In all of this, he still manages to avoid accepting any responsibility.  He refuses to see that many of the financial problems - up to and including the loss of the family home - are a direct result of choices HE made, actions that HE instigated, and people that HE associated with.  He and his former girlfriend (dead 2 years ago due to a drug overdose - good riddance to bad rubbish) hid a lot of crucial and time sensitive paperwork from me during the first 6 or 7 months after dad's stroke.  They hid paperwork about property taxes that were due, which started the cycle of the taxes never getting caught up - which led to the loss of the house.  They hid paperwork about dad's long term disability insurance from me - which led to the loss of the insurance paying dad's nursing home bill - which led to me having to pay that bill out of dad's retirement funds (the inheritance that my brother is so bitter about the loss of) until there was nothing left.  He himself personally stole a few checks from dad during that time, to bolster his own squandered money spent on drugs and booze, with no thought then or now about what sort of problems that caused - because according to his reasoning, it was somehow Owed to him, because it was supposed to be His Inheritance anyway.

When I informed him that there are still bills coming in that are in dad's name... which, by the terms of the will, are supposed to be paid out of the insurance before either of us get anything that's left... he was quick to tell me that it wasn't his problem.  Dad's dead, they can eat the costs of whatever bills remained, because he has no intention of spending the insurance payoff that way.  Then he went on to tell me that the bills should be my problem anyway, since I was the Trustee of the family Trust - and the bills are the Trust's problem.  Which makes no sense when you think about the fact that in the past 7 years he's stated numerous times that he should "by right of being eldest and only male" get anything in the Trust.  By his own former logic... that he should get everything that remains of the trust... the bills ARE his problem, and his alone. He's changed his tune on that score drastically now that the only thing left of the Trust is a slew of bills that he wants nothing to do with.

The bright side to all this, as I said a moment ago, is that after tomorrow I'll never have to deal with him again for the rest of my life.  I can forget that he exists, and finish writing his worthless arse out of my universe.  I think I may celebrate after I have that signed paperwork back in  my hand. 

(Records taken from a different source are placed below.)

(** * Vertex funding rates

    A shallow embedding of [vertex.py]: the product-mapping loader, the batch
    planner, the snapshot fetcher, the rate processor and the aggregator of
    [main], followed by the properties of these functions.

    Python integers are [Z]; list lengths, indices and batch sizes are [nat];
    Python floats are IEEE 754 binary64 values, taken from the executable
    specification [SpecFloat] of the Standard Library (53 bits of precision,
    round to nearest even).  Dictionaries keep their insertion order, as
    Python's do, and are association lists without repeated keys.  The global
    [PRODUCT_MAPPING], the console, the requests posted to the archive and
    the report file form an explicit state that a small state-and-exception
    monad threads through the calls. *)

From Stdlib Require Import ZArith List String Ascii Bool Lia.
From Stdlib Require Import Permutation Sorted DecimalString SpecFloat.
Import ListNotations.
Local Open Scope string_scope.
Local Open Scope list_scope.

(* ================================================================== *)
(** ** Binary64 arithmetic *)

Module F64.

Definition float : Type := spec_float.

Definition prec : Z := 53.
Definition emax : Z := 1024.

Definition add : float -> float -> float := SFadd prec emax.
Definition mul : float -> float -> float := SFmul prec emax.
Definition div : float -> float -> float := SFdiv prec emax.

(** Conversion of a Python [int] to [float], correctly rounded. *)
Definition of_Z (z : Z) : float := binary_normalize prec emax z 0 false.

Definition zero : float := S754_zero false.
Definition nan : float := S754_nan.

Definition ltb : float -> float -> bool := SFltb.
Definition leb : float -> float -> bool := SFleb.
Definition eqb : float -> float -> bool := SFeqb.

Definition is_nan (x : float) : bool :=
  match x with
  | S754_nan => true
  | _ => false
  end.

End F64.

(* ================================================================== *)
(** ** Python values, exceptions, dictionaries, ranges and slices *)

Module Py.

(** The hashable scalars the program handles: product ids are integers
    (or the raw key string when it is not numeric), tickers are strings. *)
Inductive pyval : Type :=
| PInt (z : Z)
| PStr (s : string).

Definition pyval_eqb (a b : pyval) : bool :=
  match a, b with
  | PInt x, PInt y => Z.eqb x y
  | PStr x, PStr y => String.eqb x y
  | _, _ => false
  end.

(** [str(v)], as an f-string formats a value. *)
Definition str (v : pyval) : string :=
  match v with
  | PInt z => NilZero.string_of_int (Z.to_int z)
  | PStr s => s
  end.

Inductive exn : Type :=
| KeyError (key : string)
| ValueError
| TypeError
| AttributeError
| OverflowError
| OSError
| RequestException (msg : string).

Inductive result (A : Type) : Type :=
| Ok (a : A)
| Raise (e : exn).
Arguments Ok {A} a.
Arguments Raise {A} e.

Definition is_RequestException (e : exn) : bool :=
  match e with
  | RequestException _ => true
  | _ => false
  end.

Definition is_ValueError (e : exn) : bool :=
  match e with
  | ValueError => true
  | _ => false
  end.

(** Insertion-ordered dictionaries.  [set] overwrites the value of a key
    that is present and keeps its position; a new key goes to the end. *)
Section Dict.
Context {K V : Type}.
Variable keq : K -> K -> bool.

Fixpoint get (k : K) (d : list (K * V)) : option V :=
  match d with
  | [] => None
  | (k', v) :: t => if keq k k' then Some v else get k t
  end.

Fixpoint set (k : K) (v : V) (d : list (K * V)) : list (K * V) :=
  match d with
  | [] => [(k, v)]
  | (k', v') :: t =>
      if keq k k' then (k', v) :: t else (k', v') :: set k v t
  end.

Definition mem (k : K) (d : list (K * V)) : bool :=
  match get k d with
  | Some _ => true
  | None => false
  end.

Definition get_default (k : K) (dflt : V) (d : list (K * V)) : V :=
  match get k d with
  | Some v => v
  | None => dflt
  end.

Definition keys (d : list (K * V)) : list K := map fst d.

(** [d[k]]: a missing key raises [KeyError]. *)
Definition subscript (show : K -> string) (d : list (K * V)) (k : K)
  : result V :=
  match get k d with
  | Some v => Ok v
  | None => Raise (KeyError (show k))
  end.
End Dict.

(** [set(a) == set(b)] on two lists of keys. *)
Definition subset (a b : list pyval) : bool :=
  forallb (fun k => existsb (pyval_eqb k) b) a.

Definition set_eqb (a b : list pyval) : bool := subset a b && subset b a.

(** [range(0, stop, step)] for a step that is not negative; a zero step
    raises [ValueError].  The loop counter runs while it is below [stop];
    [stop] iterations are enough for any positive step. *)
Fixpoint range_from (fuel i stop step : nat) : list nat :=
  match fuel with
  | O => []
  | S fuel' =>
      if Nat.ltb i stop then i :: range_from fuel' (i + step) stop step
      else []
  end.

Definition range (stop step : nat) : result (list nat) :=
  match step with
  | O => Raise ValueError
  | S _ => Ok (range_from stop 0 stop step)
  end.

(** [lst[i:j]] for [0 <= i <= j]; out-of-range bounds are clipped. *)
Definition slice {A : Type} (lst : list A) (i j : nat) : list A :=
  firstn (j - i) (skipn i lst).

(** Model of the built-in [sorted(items, key=..., reverse=True)]: a stable
    sort that only asks whether one key is below another.  An item is put
    after the items whose key is above its own and before all others, so
    items that compare equal keep their order.  On keys without NaN, which
    [<] orders totally, this is the list that every stable sort returns
    (lemma [sorted_reverse_unique]).  With a NaN among the keys the result
    of the built-in depends on the steps of its algorithm, which this
    insertion sort does not follow; nothing is stated about such keys
    beyond one three-item list (100.0, NaN, 200.0), on which the two
    agree. *)
Section Sorted.
Context {A : Type}.
Variable key : A -> F64.float.

Fixpoint insert_desc (x : A) (l : list A) : list A :=
  match l with
  | [] => [x]
  | y :: t =>
      if F64.ltb (key x) (key y) then y :: insert_desc x t
      else x :: y :: t
  end.

Definition sorted_reverse (l : list A) : list A :=
  fold_right insert_desc [] l.
End Sorted.

End Py.

Import Py.

(* ================================================================== *)
(** ** Data of the program *)

(** One record of the assets response: a JSON object. *)
Definition jobject : Type := list (string * pyval).

(** One market snapshot of the shape that the archive documents: an
    integer timestamp and string rates under string keys; [.get] is used on
    both fields, so each may be absent.  What the Rate Processor does on
    JSON of any other shape is modelled further down
    ([process_funding_rates_json]). *)
Record snapshot : Type := {
  timestamp : option Z;
  funding_rates : option (list (string * string))
}.

Record entry : Type := {
  e_timestamp : option Z;
  funding_rate : F64.float
}.

Record interval : Type := {
  count : Z;
  granularity : Z;
  max_time : Z
}.

Record payload : Type := {
  market_interval : interval;
  product_ids : list pyval
}.

(** Body of the archive response; [data.get("snapshots", [])]. *)
Record archive_body : Type := {
  snapshots_field : option (list snapshot)
}.

Inductive logline : Type :=
| LogMappingUpdated
| LogNoNewMapping
| LogAssetsError (e : exn)
| LogUsingIds (ids : list pyval)
| LogMaxBatch (n : nat)
| LogFetching (batch : list pyval)
| LogArchiveError (batch : list pyval) (e : exn)
| LogNoSnapshots
| LogDebugFirst (s : snapshot)
| LogRate (ticker : pyval) (avg : F64.float).

Inductive report_line : Type :=
| Header
| Separator
| Row (ticker : pyval) (avg : F64.float).

(** The mutable world of a run: the global mapping, what was printed, the
    requests posted to the archive so far, and the lines handed to
    [vertexrates.txt] since it was last opened for writing ([None] while the
    run has not opened it). *)
Record state : Type := {
  PRODUCT_MAPPING : list (pyval * pyval);
  stdout : list logline;
  archive_requests : list payload;
  vertexrates_txt : option (list report_line)
}.

(** What a run reads from outside: the assets response, the archive
    response to the i-th batch request, the clock at the i-th request,
    whether the report file can be opened, whether the k-th [f.write] on it
    goes through and whether it can be closed. *)
Record world : Type := {
  assets : result (list jobject);
  archive : nat -> payload -> result archive_body;
  clock : nat -> Z;
  open_report : result unit;
  write_line : nat -> result unit;
  close_report : result unit
}.

(* ================================================================== *)
(** ** State and exception monad *)

Definition M (A : Type) : Type := state -> result A * state.

Definition ret {A : Type} (a : A) : M A := fun st => (Ok a, st).

Definition bind {A B : Type} (m : M A) (f : A -> M B) : M B :=
  fun st =>
    match m st with
    | (Ok a, st') => f a st'
    | (Raise e, st') => (Raise e, st')
    end.

Notation "x <- m ;; k" := (bind m (fun x => k))
  (at level 61, m at next level, right associativity).
Notation "m ;;; k" := (bind m (fun _ => k))
  (at level 61, right associativity).

Definition lift {A : Type} (r : result A) : M A := fun st => (r, st).

Definition print (l : logline) : M unit :=
  fun st =>
    (Ok tt, {| PRODUCT_MAPPING := PRODUCT_MAPPING st;
               stdout := stdout st ++ [l];
               archive_requests := archive_requests st;
               vertexrates_txt := vertexrates_txt st |}).

Definition read_mapping : M (list (pyval * pyval)) :=
  fun st => (Ok (PRODUCT_MAPPING st), st).

Definition assign_mapping (m : list (pyval * pyval)) : M unit :=
  fun st =>
    (Ok tt, {| PRODUCT_MAPPING := m;
               stdout := stdout st;
               archive_requests := archive_requests st;
               vertexrates_txt := vertexrates_txt st |}).

Definition write_file (lines : list report_line) : M unit :=
  fun st =>
    (Ok tt, {| PRODUCT_MAPPING := PRODUCT_MAPPING st;
               stdout := stdout st;
               archive_requests := archive_requests st;
               vertexrates_txt := Some lines |}).

(** One more line handed to the report file. *)
Definition append_line (l : report_line) : M unit :=
  fun st =>
    write_file (match vertexrates_txt st with
                | Some ls => ls ++ [l]
                | None => [l]
                end) st.

(** A request posted to the archive. *)
Definition record_request (p : payload) : M unit :=
  fun st =>
    (Ok tt, {| PRODUCT_MAPPING := PRODUCT_MAPPING st;
               stdout := stdout st;
               archive_requests := archive_requests st ++ [p];
               vertexrates_txt := vertexrates_txt st |}).

(** [try: body except <catches> as e: handler e].  What the body did to the
    state before it raised stays done. *)
Definition try_except {A : Type} (body : M A) (catches : exn -> bool)
    (handler : exn -> M A) : M A :=
  fun st =>
    match body st with
    | (Raise e, st') => if catches e then handler e st' else (Raise e, st')
    | r => r
    end.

No doubt some of you are sitting there thinking "Wow, she really hates her few remaining relatives."  You'd be wrong if you think that I hate him OR our grandmother the Bat.  You see, the opposite of love isn't hate, it's indifference.  In order to hate someone, you have to give a flip about them.  I stopped caring about either of them sufficiently to hate them years ago.  I hate their Actions.  I detest his myopic self absorption and delusions.  I find him (and her) to be rather pitiable excuses for humanity, due to their entitlement attitudes and utter lack of self responsibility or accountability.  But I quit hating THEM.. the individuals... a few years ago, when I came to the realization that I just don't care enough one way or the other about them as people to invest the emotional energy in such a Personal set of feelings as Hatred.